Porque Magdalena Valerio sí tiene experiencia en temas de estado. Licenciada en Derecho por la Universidad Complutense de Madrid, fue concejala, teniente de alcalde, diputada y ministra. Al menos esa experiencia es reconocida por la sala de Lo contencioso en su sentencia. Pero le faltan “los conocimientos jurídicos necesarios”, dicen los jueces, que olvidan que Valerio fue vocal de la comisión de justicia del Congreso. Y cuando fue designada por el gobierno se sometió al dictamen de la Comisión Constitucional de la Cámara Baja que emitió un dictamen favorable al nombramiento, por 17 votos a favor, 5 en contra y 9 abstenciones, el 27 de octubre de 2022.

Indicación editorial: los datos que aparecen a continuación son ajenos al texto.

(** The node built by [addNode]; [rendered] is the [nodes] array of the
    render whose closure the handler is. *)
Definition newNode (rendered : list Node.t) (env : AddNodeEnv) : Node.t :=
  {| Node.id := Number.toString (now env);
     Node.type := "custom";
     Node.data :=
       {| CustomNodeData.label := "Step " ++ Number.toString (Z.of_nat (length rendered) + 1) |};
     Node.position :=
       {| x := Number.mul (random_x env) (Number.of_Z 500);
          y := Number.mul (random_y env) (Number.of_Z 500) |} |}.

Definition addNode (rendered : list Node.t) (env : AddNodeEnv) : State -> State :=
  setNodes (fun nds => nds ++ [newNode rendered env]).

Section WithEdgeIds.

(** The id the graph library gives to an edge made from a connection;
    the page does not choose it. *)
Variable getEdgeId : EdgeParams.t -> string.

(** Modelled from the spec: [addEdge] of the graph library, which is not
    in the source. The specification says that connecting two node
    handles adds exactly one edge referencing those two node
    identifiers: the edge made from the parameters is appended. *)
Definition addEdge (edgeParams : EdgeParams.t) (eds : list Edge.t) : list Edge.t :=
  eds ++ [ {| Edge.id := getEdgeId edgeParams;
              Edge.source := EdgeParams.source edgeParams;
              Edge.target := EdgeParams.target edgeParams;
              Edge.sourceHandle := EdgeParams.sourceHandle edgeParams;
              Edge.targetHandle := EdgeParams.targetHandle edgeParams;
              Edge.type := EdgeParams.type edgeParams |} ].

Definition onConnect (params : Connection.t) : State -> State :=
  setEdges (fun eds => addEdge (EdgeParams.spread params "smoothstep") eds).

End WithEdgeIds.

(** A click on "Add Node". React commits the state and renders again
    before the next click is handled, so the handler that runs is the
    closure of a render of the current [nodes]. *)
Definition click_addNode (env : AddNodeEnv) (st : State) : State :=
  addNode (nodes st) env st.

(* ===================================================================== *)
(** * CustomNode: the inline label editor *)
(* ===================================================================== *)

Module CustomNode.

Record Props : Type := {
  id : string;
  data : CustomNodeData.t;
  selected : option bool;
}.

(** The two [useState] cells of the component. *)
Record State : Type := { isEditing : bool; label : string }.

(** The initial values of the cells, taken when the component mounts:
    [useState(false)] and [useState(data.label)]. *)
Definition mount (props : Props) : State :=
  {| isEditing := false; label := CustomNodeData.label (data props) |}.

Definition setIsEditing (b : bool) (st : State) : State :=
  {| isEditing := b; label := label st |}.

Definition setLabel (s : string) (st : State) : State :=
  {| isEditing := isEditing st; label := s |}.

(** The node content between the two handles: the text input with its
    value, or the label on display. *)
Inductive Content : Type :=
| Input (value : string)
| Display (text : string).

Definition render (props : Props) (st : State) : Content :=
  if isEditing st then Input (label st)
  else Display (CustomNodeData.label (data props)).

(** The DOM events the rendered content has a handler for. *)
Inductive Event : Type :=
| DoubleClick
| Change (value : string)
| Blur
| KeyDown (key : string).
(** [s[n:]] *)
Fixpoint drop (n : nat) (s : string) : string :=
  match n, s with
  | O, _ => s
  | S _, EmptyString => EmptyString
  | S n', String _ s' => drop n' s'
  end.

(** [s[:n]] *)
Fixpoint take (n : nat) (s : string) : string :=
  match n, s with
  | O, _ => EmptyString
  | S _, EmptyString => EmptyString
  | S n', String c s' => String c (take n' s')
  end.

(** [s.startswith(p)] returning the rest of [s] when it holds. *)
Fixpoint strip_prefix (p s : string) : option string :=
  match p, s with
  | EmptyString, _ => Some s
  | String _ _, EmptyString => None
  | String a p', String b s' =>
      if Ascii.eqb a b then strip_prefix p' s' else None
  end.

Definition startswith (s p : string) : bool :=
  match strip_prefix p s with
  | Some _ => true
  | None => false
  end.

(** [s.replace(old, new)]: the occurrences of [old] are replaced from left to
    right without overlap; [skip] counts the characters of the occurrence
    just replaced that are still to be passed over.  With an empty [old]
    Python puts [new] before every character and at the end. *)
Fixpoint replace_from (old new : string) (skip : nat) (s : string) : string :=
  match s with
  | EmptyString => EmptyString
  | String c s' =>
      match skip with
      | S n => replace_from old new n s'
      | O =>
          if startswith s old
          then new ++ replace_from old new (String.length old - 1) s'
          else String c (replace_from old new 0 s')
      end
  end.

Fixpoint intersperse (new s : string) : string :=
  match s with
  | EmptyString => new
  | String c s' => new ++ String c (intersperse new s')
  end.

Definition replace (old new s : string) : string :=
  if is_empty old then intersperse new s else replace_from old new 0 s.

(** [s.split(sep)] for a one-character separator: never an empty list. *)
Fixpoint split (sep : ascii) (s : string) : list string :=
  match s with
  | EmptyString => [EmptyString]
  | String c s' =>
      if Ascii.eqb c sep then EmptyString :: split sep s'
      else match split sep s' with
           | [] => [String c EmptyString]
           | w :: ws => String c w :: ws
           end
  end.

(** [sep.join(ws)] *)
Definition join (sep : string) (ws : list string) : string :=
  String.concat sep ws.

(** [s.count(c)] for a one-character [c]. *)
Fixpoint count (c : ascii) (s : string) : nat :=
  match s with
  | EmptyString => 0
  | String a s' => (if Ascii.eqb a c then 1 else 0) + count c s'
  end.

(** [s * n] *)
Fixpoint repeat_str (s : string) (n : nat) : string :=
  match n with
  | O => EmptyString
  | S n' => s ++ repeat_str s n'
  end.

(** [c.isspace()] on ASCII: tab, line feed, vertical tab, form feed,
    carriage return, the four separators 0x1c to 0x1f, and space.  Python
    counts some characters outside ASCII as whitespace too; a statement
    that depends on where whitespace ends says so in its hypotheses. *)
Definition isspace (c : ascii) : bool :=
  let n := nat_of_ascii c in
  ((9 <=? n)%nat && (n <=? 13)%nat) || ((28 <=? n)%nat && (n <=? 32)%nat).

Fixpoint lstrip (s : string) : string :=
  match s with
  | EmptyString => EmptyString
  | String c s' => if isspace c then lstrip s' else s
  end.

Fixpoint rstrip (s : string) : string :=
  match s with
  | EmptyString => EmptyString
  | String c s' =>
      match rstrip s' with
      | EmptyString => if isspace c then EmptyString else String c EmptyString
      | t => String c t
      end
  end.

(** [s.strip()] *)
Definition strip (s : string) : string := rstrip (lstrip s).

(** [str(n)] for a non-negative integer. *)
Definition str_of_nat (n : nat) : string :=
  NilZero.string_of_uint (Nat.to_uint n).

(** [html.escape(s)] with its default [quote=True], as the standard library
    writes it: five replacements, the ampersand first. *)
Definition html_escape (s : string) : string :=
  let s := replace "&" "&amp;" s in
  let s := replace "<" "&lt;" s in
  let s := replace ">" "&gt;" s in
  let s := replace dquote "&quot;" s in
  replace "'" "&#x27;" s.

(** [os.path.join(a, b)] of [posixpath]. *)
Definition endswith_sep (s : string) : bool :=
  match String.get (String.length s - 1) s with
  | Some c => Ascii.eqb c "/"
  | None => false
  end.

Definition path_join (a b : string) : string :=
  if startswith b "/" then b
  else if is_empty a || endswith_sep a then a ++ b
  else a ++ "/" ++ b.

(** [os.path.basename(p)] of [posixpath]: what follows the last slash. *)
Fixpoint basename (p : string) : string :=
  match p with
  | EmptyString => EmptyString
  | String c p' =>
      if (0 <? count "/" p)%nat then basename p' else p
  end.

End Py.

Por lo tanto, ante la divergencia de pareceres entre los jueces del Supremo y expertos juristas sólo cabe la posibilidad de que sea el Constitucional el que se pronuncie. Lo mismo que pasará con la polémica en torno a la tutela judicial efectiva que, según el gobierno, se vulnera admitiendo el recurso de un particular sobre la discrecionalidad del ejecutivo a la hora de adoptar actos administrativos. Es lo que se llama la “legitimación activa”

La fundación Hay Derecho se constituyó en 2014 “para promover la regeneración institucional, la lucha contra la corrupción, y la defensa del estado de derecho”. Pero hay quien sospecha que se ha convertido en una especie de pseudo sindicato al estilo de lo que en un principio fue Manos Limpias, la organización de Miguel Bernard que acabó asociándose con la Ausbanc de Luis Pineda siendo condenados por extorsión y chantaje. Extraña la composición de sus socios. Está desde el ex secretario de estado de la energía con José María Aznar, Nemesio Fernández Cuesta, hasta la ex alcaldesa de Madrid, Manuela Carmena. Es decir que hay personas de tendencias políticas radicalmente opuestas. Su secretaria general es Elisa de la Nuez, abogada del Estado en excedencia, que actualmente se encuentra inmersa en la campaña de recogida de firmas contra la amnistía a los independentistas catalanes. Ya han entregado en el Congreso 100.000 y esperan duplicar este número

Ello quiere decir que, aunque sus objetivos oficiales sean la regeneración institucional y la lucha contra la corrupción, y entre sus socios figuren destacados personajes próximos a la izquierda, la fundación tiene cierto tufillo conservador. El triunfo que han logrado con la sentencia de la controvertida sala de Lo Contencioso Administrativo del Tribunal Supremo puede acabar por cambiar toda la arquitectura institucional de este país y, por supuesto, los principios básicos en los que se asienta la democracia española. ¿Nuevo golpe de mano judicial? No se sabe bien. Pero sí es sospechosa la operación porque va en contra de uno de los pilares del sistema, el poder ejecutivo.